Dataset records
(* ===== verification/Engine.v ===== *)
(** * The engine (src/src/core/engine.c)

    Commands are queued for the worker of their key; each worker takes the
    commands of its queue in order and executes them on the global storage.
    A step is a dispatch, one access of a worker to its queue or to one of the
    two backends of the storage, a callback, or the stop of a worker, so that
    commands of different workers interleave inside GET and DEL, which look in
    both backends.  The queue is a list: [Mpsc.mpsc_linearizable] is that the
    lock-free queue behaves as one, and a dequeue that answers NULL is no
    step.  The storage is behind the interface [NexStorageAPI].  Latencies
    (doubles), arenas, spinning and CPU affinity are left out. *)
From S2P Require Import Prelude IntString StorageApi.
From S2P Require NdStorage NexStorage.

Inductive NexCmdType :=
  | NEX_CMD_GET | NEX_CMD_SET | NEX_CMD_DEL | NEX_CMD_MGET | NEX_CMD_MSET | NEX_CMD_INCR | NEX_CMD_DECR | NEX_CMD_EXPIRE
  | NEX_CMD_TTL | NEX_CMD_TYPE | NEX_CMD_EXISTS | NEX_CMD_VADD | NEX_CMD_VSIM | NEX_CMD_SCADD | NEX_CMD_SCGET | NEX_CMD_SHUTDOWN.

Definition NEX_MAX_WORKERS : Z := 16.
Definition NEX_HASH_SLOTS : Z := 16384.

(** [reply_buf = None] is a NULL pointer; its length is [reply_cap]. *)
Record NexCmd := mkCmd { type : NexCmdType; argv : list bytes; reply_buf : option bytes; reply_len : Z }.

(** Where a worker is in its loop: at its head, about to execute, about to
    look in the object store, about to call back, or out of the loop. *)
Inductive Pc := AtLoop | Execute (cmd : NexCmd) | InObject (cmd : NexCmd) | Finish (cmd : NexCmd) | Stopped.

Record NexWorker := mkWorker {
  slot_start : Z; slot_end : Z; cmd_queue : list NexCmd; pc : Pc; running : bool; cmds_processed : Z; cache_hits : Z; cache_misses : Z }.

#[export] Instance NexWorker_inhabited : Inhabited NexWorker := populate (mkWorker 0 0 [] AtLoop false 0 0 0).

Definition set_pc (w : NexWorker) (p : Pc) : NexWorker :=
  mkWorker (slot_start w) (slot_end w) (cmd_queue w) p (running w) (cmds_processed w) (cache_hits w) (cache_misses w).
Definition set_queue (w : NexWorker) (q : list NexCmd) : NexWorker :=
  mkWorker (slot_start w) (slot_end w) q (pc w) (running w) (cmds_processed w) (cache_hits w) (cache_misses w).
Definition set_running (w : NexWorker) (r : bool) : NexWorker :=
  mkWorker (slot_start w) (slot_end w) (cmd_queue w) (pc w) r (cmds_processed w) (cache_hits w) (cache_misses w).

(** ** Replies *)

(** What a command answers; [NoReply] when its arguments are missing. *)
Inductive answer := NoReply | Bulk (v : bytes) | Nil | Stored | StorageError | Deleted (found : bool) | Unknown.

(** [memcpy] into a buffer. *)
Definition overlay (buf : bytes) (off : Z) (data : bytes) : option bytes :=
  if alen buf <? off + alen data then None
  else Some (take (Z.to_nat off) buf ++ data ++ drop (Z.to_nat (off + alen data)) buf).

(** [strncpy(buf, s, n)] writes [n] bytes, [snprintf(buf, cap, "%s", s)] at
    most [cap] with the terminator. *)
Definition strncpy (buf s : bytes) (n : Z) : option bytes :=
  if alen buf <? n then None else overlay buf 0 (take (Z.to_nat n) (s ++ replicate (Z.to_nat n) 0)).
Definition snprintf (buf s : bytes) : option bytes :=
  if alen buf =? 0 then Some buf else overlay buf 0 (take (Z.to_nat (alen buf - 1)) s ++ [0]).

Definition with_reply (cmd : NexCmd) (buf : bytes) (len : Z) : NexCmd := mkCmd (type cmd) (argv cmd) (Some buf) len.

Definition reply_line (cmd : NexCmd) (s : bytes) : option NexCmd :=
  match reply_buf cmd with
  | None => Some cmd
  | Some buf => buf ← strncpy buf s (u64 (alen buf - 1)); Some (with_reply cmd buf (alen s))
  end.

Definition CRLF : bytes := [13; 10].

Definition reply_bulk (cmd : NexCmd) (value : bytes) : option NexCmd :=
  match reply_buf cmd with
  | None => Some cmd
  | Some buf =>
      let s := 36 :: decimal (u32 (alen value)) ++ CRLF in
      let n := alen s in
      let cap := alen buf in
      buf ← snprintf buf s;
      if n + alen value + 2 <=? cap then
        buf ← overlay buf n value;
        buf ← overlay buf (n + alen value) CRLF;
        Some (with_reply cmd buf (n + alen value + 2))
      else Some (with_reply cmd buf (reply_len cmd))
  end.

(** "$-1\r\n", "+OK\r\n", "-ERR storage error\r\n", ":1\r\n", ":0\r\n", "-ERR unknown command\r\n" *)
Definition nil_line : bytes := [36; 45; 49] ++ CRLF.
Definition ok_line : bytes := [43; 79; 75] ++ CRLF.
Definition storage_error_line : bytes := [45; 69; 82; 82; 32; 115; 116; 111; 114; 97; 103; 101; 32; 101; 114; 114; 111; 114] ++ CRLF.
Definition deleted_line (found : bool) : bytes := [58; if found then 49 else 48] ++ CRLF.
Definition unknown_line : bytes := [45; 69; 82; 82; 32; 117; 110; 107; 110; 111; 119; 110; 32; 99; 111; 109; 109; 97; 110; 100] ++ CRLF.

Definition reply (cmd : NexCmd) (a : answer) : option NexCmd :=
  match a with
  | NoReply => Some cmd
  | Bulk v => reply_bulk cmd v
  | Nil => reply_line cmd nil_line
  | Stored => reply_line cmd ok_line
  | StorageError => reply_line cmd storage_error_line
  | Deleted found => reply_line cmd (deleted_line found)
  | Unknown => reply_line cmd unknown_line
  end.

(** ** The worker *)

(** What an observer sees of a worker: a command was sent to it, it ran with
    an answer, its callback was called. *)
Inductive Event := Sent (cmd : NexCmd) | Ran (cmd : NexCmd) (a : answer) | Callback (cmd : NexCmd).

(** A length passed as [uint32_t]. *)
Definition cut32 (b : bytes) : bytes := take (Z.to_nat (u32 (alen b))) b.

Section engine.
Context {B1 B2 : Type} (main_api : NexStorageAPI B1) (object_api : NexStorageAPI B2).

Definition finish (w : NexWorker) (cmd : NexCmd) (a : answer) : option (NexWorker * list Event) :=
  cmd' ← reply cmd a; Some (set_pc w (Finish cmd'), [Ran cmd a]).

Definition hit (w : NexWorker) : NexWorker :=
  mkWorker (slot_start w) (slot_end w) (cmd_queue w) (pc w) (running w) (cmds_processed w) (cache_hits w +64 1) (cache_misses w).
Definition miss (w : NexWorker) : NexWorker :=
  mkWorker (slot_start w) (slot_end w) (cmd_queue w) (pc w) (running w) (cmds_processed w) (cache_hits w) (cache_misses w +64 1).

Definition entry_bytes (out : option NexEntry) : bytes := default [] (out ≫= e_value).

**TASK ITEM:**
Give again exactly, and only, the lines above starting at the one with "reply_line cmd storage_error_line" and ending at the one with "(** A length passed as [uint32_t]. *)".

**WRITTEN ANSWER:**
  | StorageError => reply_line cmd storage_error_line
  | Deleted found => reply_line cmd (deleted_line found)
  | Unknown => reply_line cmd unknown_line
  end.

(** ** The worker *)

(** What an observer sees of a worker: a command was sent to it, it ran with
    an answer, its callback was called. *)
Inductive Event := Sent (cmd : NexCmd) | Ran (cmd : NexCmd) (a : answer) | Callback (cmd : NexCmd).

(** A length passed as [uint32_t]. *)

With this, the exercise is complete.